April 27, 2017
Toronto, ON -- Earlier today, Adam Tracey, Manager of Policy and Government Relations for the Ontario Association of Architects (OAA), attended the Queen’s Park Stakeholder Budget Lock-up, an opportunity given by the Provincial Government to specific stakeholders to review the budget prior to its public release, this afternoon. Adam files this summary report on specific items in the released budget affecting architecture in the province. The OAA will further look into the budget, in the days ahead, to identify opportunities and challenges facing the profession and the public’s interest.
[UPDATED April 28, 2017]
The title of Ontario’s 2017 Budget was “A Stronger, Healthier Ontario” focusing on the achievement of a balanced budget. For those who may be less familiar, this does not mean that Ontario has cleared its debt (projected to be $301.9 billion as of March 31, 2017). A balanced budget instead means “the government will no longer need to borrow to pay for its ongoing operating costs” —a commitment made by government in the 2010 Budget as Ontario pulled out of the recession.
As many may have already seen, the other significant commitment in this year’s budget was the Fair Housing Plan. This plan includes measures such as “expanding rent control, a proposal for a new 15-per-cent Non-Resident Speculation Tax (NRST) in the Greater Golden Horseshoe, and encouraging additional supply by giving municipalities the power to tax vacant lots.”
On the infrastructure front, the projected spending is up from prior years—an important recognition of the Province’s need to invest significantly in its infrastructure. Our 2016 analysis noted a troubling imbalance between spending on civil infrastructure (the oft cited “roads, bridges, and transit”), perhaps to the detriment of the rest of the built environment. It has been estimated that as much as “60% of infrastructure is buildings, plain and simple”.
While the projected spending for most categories has been increased, the gap in spending between civil infrastructure and the rest of our built environment also appears to be growing—a far cry from the OAA’s recommendation to move towards a more balanced spend.
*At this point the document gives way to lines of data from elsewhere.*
(* ===== verification/LogSeq.v ===== *)
(** * lib/logger.h: messages one after the other

    A builder's output has no terminator of its own: a message prints as it
    should exactly when the byte behind its text happens to be zero.  After
    earlier messages that byte may belong to a header that is no longer in use.
    On a heap that is one free segment, as the kernel's is at boot, every
    message uses the same blocks, so that the positions of those headers follow
    from the lengths of the messages; [compatible] decides whether any message
    of a sequence could end on such a byte. *)

From S2P Require Import Prelude Memory PageMapper Heap HeapSpec HeapRefine.
From S2P Require Import HeapMalloc HeapGrow HeapClient HeapRun HeapFrame.
From S2P Require Import PortIO Framebuffer Console Kprintf Screen Output StringBuilder Logger.

(** ** The blocks of a message *)

(** The offset of the output block from the start of the heap. *)
Definition OUTPUT : Z := 183.

(** The segments while a message with an output of [n] bytes is printed. *)
Definition message_segs (a L n : Z) : list seg :=
  [mkSeg a 32 false; mkSeg (a + 61) 64 false; mkSeg (a + 154) (align16 n) false;
   mkSeg (a + OUTPUT + align16 n) (L - OUTPUT - align16 n) true].

Lemma spec_alloc_first size a L l :
  16 <= size → size + 45 <= L →
  spec_alloc size (mkSeg a L true :: l) =
  Some (a + 29, mkSeg a size false :: mkSeg (a + size + 29) (L - size - 29) true :: l).
Proof.
  intros H16 HL. cbn [spec_alloc]. unfold HeapSpec.fits. cbn [s_free s_len andb]. destruct (Z.leb_spec size L); [|lia].
  unfold carve. cbn [s_len s_addr]. destruct (Z.ltb_spec size L); [|lia].
  destruct (Z.leb_spec 16 (L - size - 29)); [|lia]. done.
Qed.

Lemma spec_alloc_used size a n l b l' :
  spec_alloc size l = Some (b, l') →
  spec_alloc size (mkSeg a n false :: l) = Some (b, mkSeg a n false :: l').
Proof. intros E. cbn [spec_alloc]. unfold HeapSpec.fits. cbn [s_free andb]. by rewrite E. Qed.

Lemma message_allocs a L n :
  0 < n <= 2^31 → OUTPUT + align16 n + 16 <= L →
  spec_allocs [32; 56; n] [mkSeg a L true] = Some ([a + 29; a + 90; a + OUTPUT], message_segs a L n).
Proof.
  intros Hn HL. destruct (align16_spec n ltac:(lia)) as (A1 & A2 & _). unfold OUTPUT in *.
  assert (align16 32 = 32 ∧ align16 56 = 64) as [E1 E2] by done.
  eapply spec_allocs_cons; [rewrite E1; apply spec_alloc_first; lia|].
  replace (a + 90) with (a + 32 + 29 + 29) by lia.
  eapply spec_allocs_cons; [rewrite E2; apply spec_alloc_used, spec_alloc_first; lia|].
  eapply (spec_allocs_cons _ _ _ (a + OUTPUT) (message_segs a L n)); [|done].
  replace (a + OUTPUT) with (a + 32 + 29 + 64 + 29 + 29) by (unfold OUTPUT; lia).
  pose proof (spec_alloc_first (align16 n) (a + 32 + 29 + 64 + 29) (L - 32 - 29 - 64 - 29) [] ltac:(lia) ltac:(lia)) as E3.
  rewrite (spec_alloc_used _ _ _ _ _ _ (spec_alloc_used _ _ _ _ _ _ E3)).
  unfold message_segs, OUTPUT.
  replace (a + 32 + 29 + 64 + 29 + align16 n + 29) with (a + 183 + align16 n) by lia.
  replace (L - 32 - 29 - 64 - 29 - align16 n - 29) with (L - 183 - align16 n) by lia.
  replace (a + 32 + 29 + 64 + 29) with (a + 154) by lia. by replace (a + 32 + 29) with (a + 61) by lia.
Qed.

(** ** Messages *)

Record message := mkMessage { m_level : level; m_str : Z; m_items : list fitem }.

Section Sequence.
Context (ns tg : list Z).

Definition m_strs (m : message) : list (list Z) := log_strs (m_level m) ns tg (fmt_of (m_items m)).
Definition m_length (m : message) : Z := Z.of_nat (length (concat (m_strs m))).
Definition m_text (m : message) : list Z := log_text (m_level m) ns tg (text_of (m_items m)).
(** Where the header behind the output block is. *)
Definition m_header (m : message) : Z := align16 (build_size (m_strs m)).

(** No message ends on a byte of a header that another one may have left. *)
Definition compatible (ms : list message) : bool :=
  forallb (λ m, forallb (λ m', negb (bool_decide ((m_length m - m_header m') ∈ low_offsets))) ms) ms.

Lemma compatible_spec ms m m' :
  compatible ms = true → m ∈ ms → m' ∈ ms → (m_length m - m_header m') ∉ low_offsets.
Proof.
  unfold compatible. rewrite forallb_forall. intros Hc Hm Hm'.
  pose proof (Hc m ltac:(by apply list_elem_of_In)) as Hc1. rewrite forallb_forall in Hc1.
  pose proof (Hc1 m' ltac:(by apply list_elem_of_In)) as Hc2. apply negb_true_iff in Hc2.
  by apply bool_decide_eq_false in Hc2.
Qed.

(** The addresses that stay zero while messages of [ms] are printed. *)
Definition quiet (a : Z) (ms : list message) (x : Z) : Prop :=
  a + OUTPUT <= x ∧ ∀ m, m ∈ ms → (x - (a + OUTPUT + m_header m)) ∉ low_offsets.

Context {W : Type} `{PageMapperLaws W}.
Context (device : ports → Z → Z) (poll : nat) (fb : limine_framebuffer) (font : list Z).
Context (tries n fuel : nat) (lits : literals) (lg : Logger).
Implicit Types h : Heap W.

(** The messages one after the other. *)
Fixpoint log_all (ms : list message) h (k : Console) : outcome (Heap W * Console) :=
  match ms with
  | [] => Done (h, k)
  | m :: ms =>
      '(h, k) ← log_at device poll fb font tries n fuel lits (m_level m) lg (m_str m) (args_of (m_items m)) h k;
      log_all ms h k
  end.

(** A message whose strings lie off the screen. *)
Record ready_message h (l : list seg) (k : Console) (m : message) : Prop := {
  rm_log : loggable fb font n fuel lits lg (m_level m) h l k (m_str m) ns tg (m_items m);
  rm_off p s i : (p, s) ∈ zip (log_ptrs lits lg (m_level m) (m_str m)) (m_strs m) →
    0 <= i <= Z.of_nat (length s) → off_screen fb (p + i)
}.

Hypothesis uart_ready : ∀ past, ready_within device poll past = true.
Hypothesis try_once : (1 <= tries)%nat.

Lemma message_size m : m_length m + 7 = build_size (m_strs m) ∧ 0 < m_length m.
Proof.
  unfold m_length, build_size. rewrite Nat2Z.inj_add.
  split; [reflexivity|]. unfold m_strs, log_strs. cbn [concat]. rewrite length_app. cbn. lia.
Qed.

(** The low bytes of the headers while [m] is printed are not among the quiet ones. *)
Lemma quiet_not_low a ms m L x :
  m ∈ ms → quiet a ms x → ¬ low (message_segs a L (build_size (m_strs m))) x.
Proof.
  intros Hm [Hx Hq] (u & Hu & Ho). unfold message_segs in Hu. unfold OUTPUT in *.
  assert (0 <= x - s_addr u <= 28) as Hr.
  { unfold low_offsets in Ho. rewrite !elem_of_cons, elem_of_nil in Ho. lia. }
  rewrite !elem_of_cons, elem_of_nil in Hu. destruct Hu as [->|[->|[->|[->|[]]]]]; cbn [s_addr] in *; try lia.
  by apply (Hq m Hm).
Qed.

Lemma cleared_tidy a L ms m h h2 h' s3 :
  let l2 := message_segs a L (build_size (m_strs m)) in
  let l := [mkSeg a L true] in
  m ∈ ms → block s3 = a + OUTPUT → in_use l2 s3 → heap_inv h' l →
  tidy (quiet a ms) h2 l2 → cleared h2 l2 s3 (m_strs m) h' →
  heapStart h2 = heapStart h' → heapEnd h2 = heapEnd h' →
  (∀ x, quiet a ms x → block s3 + m_length m <= x < seg_end s3 → rd8 (h_mem h2) x = 0) →
  tidy (quiet a ms) h' l.
Proof.
  intros l2 l Hm Hb Hu Hi [Hsm Ht] Hcl Es Ee Hz. split; [lia|]. intros x Hq Hx _ _.
  destruct (message_size m) as [Hsz H0']. pose proof (quiet_not_low a ms m L x Hm Hq) as Hlow.
  apply Hcl; [done|lia|done|].
  destruct (decide (block s3 <= x < block s3 + build_size (m_strs m))) as [Hd|Hd]; [by right|left].
  destruct (decide (x < seg_end s3)) as [He|He]; [apply Hz; [done|]; destruct Hq; lia|].
  apply Ht; [done|lia| |done]. intros u [Hu1 Hf] Hxu.
  assert (s_len s3 = align16 (build_size (m_strs m))) as El.
  { destruct Hu as [Hu Hfu]. unfold l2, message_segs in Hu. rewrite !elem_of_cons, elem_of_nil in Hu.
    unfold block, OUTPUT in *. destruct Hu as [->|[->|[->|[->|[]]]]]; cbn [s_addr s_len s_free] in *; lia || done. }
  unfold l2, message_segs in Hu1. rewrite !elem_of_cons, elem_of_nil in Hu1.
  rewrite seg_end_block in He. destruct Hq as [Hq _]. unfold OUTPUT in *.
  destruct Hu1 as [->|[->|[->|[->|[]]]]]; cbn [s_free] in Hf; try done; unfold block, seg_end in *;
    cbn [s_addr s_len] in *; lia.
Qed.

Lemma log_step ms m h a L k :
  let l := [mkSeg a L true] in
  m ∈ ms → compatible ms = true → OUTPUT + m_header m + 16 <= L →
  tidy (quiet a ms) h l → ready_message h l k m →
  ∃ h' k', log_at device poll fb font tries n fuel lits (m_level m) lg (m_str m) (args_of (m_items m)) h k =
      Done (h', k') ∧
    logged fb font lg h l k (m_text m) h' k' ∧ tidy (quiet a ms) h' l ∧ h_world h' = h_world h.
Proof using H0 uart_ready try_once.
  intros l Hm Hc HL Ht [Hl Hoff]. destruct (message_size m) as [Hsz Hpos].
  pose proof (bl_small _ _ _ _ _ (lb_build _ _ _ _ _ _ _ _ _ _ _ _ _ _ Hl)) as Hsm. fold (m_strs m) in Hsm.
  pose proof (message_allocs a L (build_size (m_strs m)) ltac:(lia) HL) as Ea.
  destruct (log_spec device poll fb font tries n fuel lits uart_ready (tidy (quiet a ms)) _ lg (m_level m) h l k
    (m_str m) ns tg (m_items m) try_once Hl Ht) as (h' & k' & E & Hd & Hw & h2 & l2 & s1 & s2 & s3 & Sn & Hcl & Hz & Hsp).
  - intros b1 b2 b3 l2 Hsp. change (8 * Z.of_nat (length (log_strs (m_level m) ns tg (fmt_of (m_items m))))) with 56 in Hsp.
    fold (m_strs m) in Hsp |- *. unfold l in Hsp. rewrite Ea in Hsp. injection Hsp as _ _ <- _.
    split; [unfold m_length in *; lia|]. intros m' Hm'.
    pose proof (compatible_spec ms m m' Hc Hm Hm') as Hn. unfold m_length in *.
    replace (_ - _) with (Z.of_nat (length (concat (m_strs m))) - m_header m') by lia. done.
  - exists h', k'. split; [rewrite <- E; by destruct (m_level m)|]. split; [done|]. split; [|exact Hw].
    fold (m_strs m) in Hsp, Hcl, Hz. unfold l in Hsp. rewrite Ea in Hsp. injection Hsp as E1 E2 E3 <-.
    destruct (ld_range _ _ _ _ _ _ _ _ _ Hd) as [R1 R2]. pose proof (sn_ext _ _ _ _ _ _ Sn) as X.
    eapply (cleared_tidy a L ms m h h2 h' s3); try done.
    + eapply session_in_use; [exact Sn|by apply elem_of_cons; left].
    + apply Hd.
    + apply Sn.
    + by rewrite (ex_start _ _ _ _ _ X).
    + by rewrite (ex_end _ _ _ _ _ X).
Qed.

(** A later message is as ready as an earlier one. *)
Lemma ready_stable h l k text h' k' m :
  logged fb font lg h l k text h' k' → ready_message h l k m → ready_message h' l k' m.
Proof.
  clear uart_ready try_once.
  intros [D1 [D2 D2'] D3 [S1 S2 S3 S4 S5] D5] [[L1 L2 L4 L5 L6 L7 L8 L9 L10 L11] Hoff].
  assert (∀ a, kept h' l a ↔ kept h l a) as Hk by (intros a; unfold kept; by rewrite D2, D2').
  split; [|done]. destruct L2 as [B1 B2 B3 B4 B5 B6 B7 [B8 B9]]. split; try done.
  - split; try done.
    + fold (m_strs m) in *. apply Forall2_same_length_lookup. apply Forall2_same_length_lookup in B4 as [E Ht].
      split; [done|]. intros i p s Hp Hs. destruct (Ht i p s Hp Hs) as [[C1 C2] C3]. split; [|done].
      assert ((p, s) ∈ zip (log_ptrs lits lg (m_level m) (m_str m)) (m_strs m)) as Hin.
      { apply list_elem_of_lookup. exists i. by apply lookup_zip_Some. }
      split; [intros j c Hj; pose proof (lookup_lt_Some _ _ _ Hj)|];
        rewrite D5 by (apply (B5 p s) || apply (Hoff p s); try done; lia); auto.
    + intros p s i Hin Hi. apply Hk. by apply (B5 p s).
    + unfold search_fuel in *. by rewrite D2, D2'.
  - intros a Ha. rewrite D2, D2' in Ha. by apply L4.
  - rewrite Forall_forall in L8, L9 |- *. intros i Hi. eapply item_ok_kept; [|by apply L9|by apply L8].
    intros a [Ha Ha']. cbn [k_mem with_kmem]. by apply D5.
  - rewrite Forall_forall in L9 |- *. intros i Hi. specialize (L9 i Hi). destruct i; try done.
    intros j Hj. destruct (L9 j Hj). split; [by apply Hk|done].
Qed.

Lemma log_sent_app t term s1 s2 :
  log_sent t term (s1 ++ s2) = log_sent t term s1 ++ log_sent t (log_cursor t term s1) s2.
Proof. destruct t; [done|apply screen_log_app|done|apply screen_log_app]. Qed.

Lemma log_cursor_app t term s1 s2 : log_cursor t term (s1 ++ s2) = log_cursor t (log_cursor t term s1) s2.
Proof. destruct t; [done|apply fold_left_app|done|apply fold_left_app]. Qed.

Lemma shown_app t k s1 k1 s2 k2 :
  shown fb font t (λ _, False) k s1 k1 → shown fb font t (λ _, False) k1 s2 k2 →
  shown fb font t (λ _, False) k (s1 ++ s2) k2.
Proof.
  intros [A1 A2 A3 A4 A5] [B1 B2 B3 B4 B5]. split; try done.
  - by rewrite B3, A3, A4, log_sent_app, app_assoc.
  - by rewrite B4, A4, log_cursor_app.
Qed.

Lemma log_sent_nil t term : log_sent t term [] = [].
Proof. by destruct t. Qed.

(** What is left after the messages: the heap as it was, the texts shown. *)
Lemma logged_trans h l k s1 h1 k1 s2 h2 k2 :
  logged fb font lg h l k s1 h1 k1 → logged fb font lg h1 l k1 s2 h2 k2 → logged fb font lg h l k (s1 ++ s2) h2 k2.
Proof.
  intros [A1 [A2 A2'] A3 A4 A5] [B1 [B2 B2'] B3 B4 B5].
  split; [done|by split; congruence|done|by eapply shown_app|].
  intros a Ha Hs. rewrite B5; [by apply A5| |done]. unfold kept in *. by rewrite A2, A2'.
Qed.

Lemma log_all_spec all ms h a L k :
  let l := [mkSeg a L true] in
  (∀ m, m ∈ ms → m ∈ all) → compatible all = true → (∀ m, m ∈ ms → OUTPUT + m_header m + 16 <= L) →
  heap_inv h l → k_mem k = h_mem h → idle k → screen_ready fb font k →
  tidy (quiet a all) h l → (∀ m, m ∈ ms → ready_message h l k m) →
  ∃ h' k', log_all ms h k = Done (h', k') ∧
    logged fb font lg h l k (concat (m_text <$> ms)) h' k' ∧ tidy (quiet a all) h' l ∧ h_world h' = h_world h.
Proof using H0 uart_ready try_once.
  intros l. revert h k. induction ms as [|m ms IH]; intros h k Hall Hc HL Hi Em Hid Hr Ht Hms; cbn [log_all].
  - exists h, k. split; [done|]. split; [|done]. split; try done. split; try done.
    + by rewrite log_sent_nil, app_nil_r.
    + by destruct (target lg).
  - assert (m ∈ m :: ms) as Hm by (by apply elem_of_cons; left).
    assert (∀ x, x ∈ ms → x ∈ m :: ms) as Hin by (intros x Hx; by apply elem_of_cons; right).
    destruct (log_step all m h a L k (Hall m Hm) Hc (HL m Hm) Ht (Hms m Hm)) as (h1 & k1 & -> & D1 & Ht1 & Hw1).
    rewrite bind_Done. destruct (IH h1 k1) as (h2 & k2 & -> & D2 & Ht2 & Hw2); auto; try apply D1.
    + intros x Hx. eapply ready_stable; [exact D1|]. auto.
    + exists h2, k2. split; [done|]. split; [|split; [done|congruence]]. rewrite fmap_cons. by eapply logged_trans.
Qed.
End Sequence.

(** C16: messages do not disturb each other.  On a heap below 16 MiB that is one
    free segment with zeros where the outputs go, as after boot, every sequence
    of [info], [warn] and [error] whose lengths are [compatible] is printed
    exactly: the calls return, the texts appear one after the other, no stray
    byte of an earlier message between them, and the heap is one free segment
    again. *)
Theorem log_sequence {W : Type} `{PageMapperLaws W} device poll fb font tries n fuel lits lg ns tg ms
    (h : Heap W) a L k :
  (∀ past, ready_within device poll past = true) → (1 <= tries)%nat →
  heap_inv h [mkSeg a L true] → heapEnd h <= 2^24 →
  (∀ x, a + OUTPUT <= x < heapEnd h → rd8 (h_mem h) x = 0) →
  k_mem k = h_mem h → idle k → screen_ready fb font k →
  Forall (λ m, OUTPUT + m_header ns tg m + 16 <= L ∧
               ready_message ns tg fb font n fuel lits lg h [mkSeg a L true] k m) ms →
  compatible ns tg ms = true →
  ∃ h' k', log_all device poll fb font tries n fuel lits lg ms h k = Done (h', k') ∧
    logged fb font lg h [mkSeg a L true] k (concat (m_text ns tg <$> ms)) h' k'.
Proof.
  intros Hu Ht Hi Hsm Hz Em Hid Hr Hms Hc. rewrite Forall_forall in Hms.
  destruct (log_all_spec ns tg device poll fb font tries n fuel lits lg Hu Ht ms ms h a L k)
    as (h' & k' & E & D & _); try done.
  - intros m Hm. by apply Hms.
  - split; [done|]. intros x [Hx _] Hx' _ _. apply Hz. lia.
  - intros m Hm. by apply Hms.
  - by exists h', k'.
Qed.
In the 2015 Budget, 47.2% of spending was dedicated towards transportation-related infrastructure. In the 2016 Budget, that figure had grown to 51.2%. The 2017 Budget now dedicates 52% of all infrastructure spending towards transportation.
In total, this represents a commitment of $10.5B to transportation-related infrastructure while the cumulative spend on all other infrastructure is only $9.7B (with Health projected to receive $3.2B, Education $2.7B, Postsecondary $1.4B, Social $474M, and Justice $334M).
Transportation is a critical aspect of the Province’s long-term plans, and smart transportation linking our buildings and communities is of critical importance. But the government must focus more of its time, attention and funds on renovating and retrofitting our existing building stock, providing critical housing and facilities for Ontarians, and in creating the environmentally-friendly and innovative buildings for tomorrow. We cannot continue to spend so little on what constitutes the bulk of our Province's actual infrastructure (aka buildings, the other 60%).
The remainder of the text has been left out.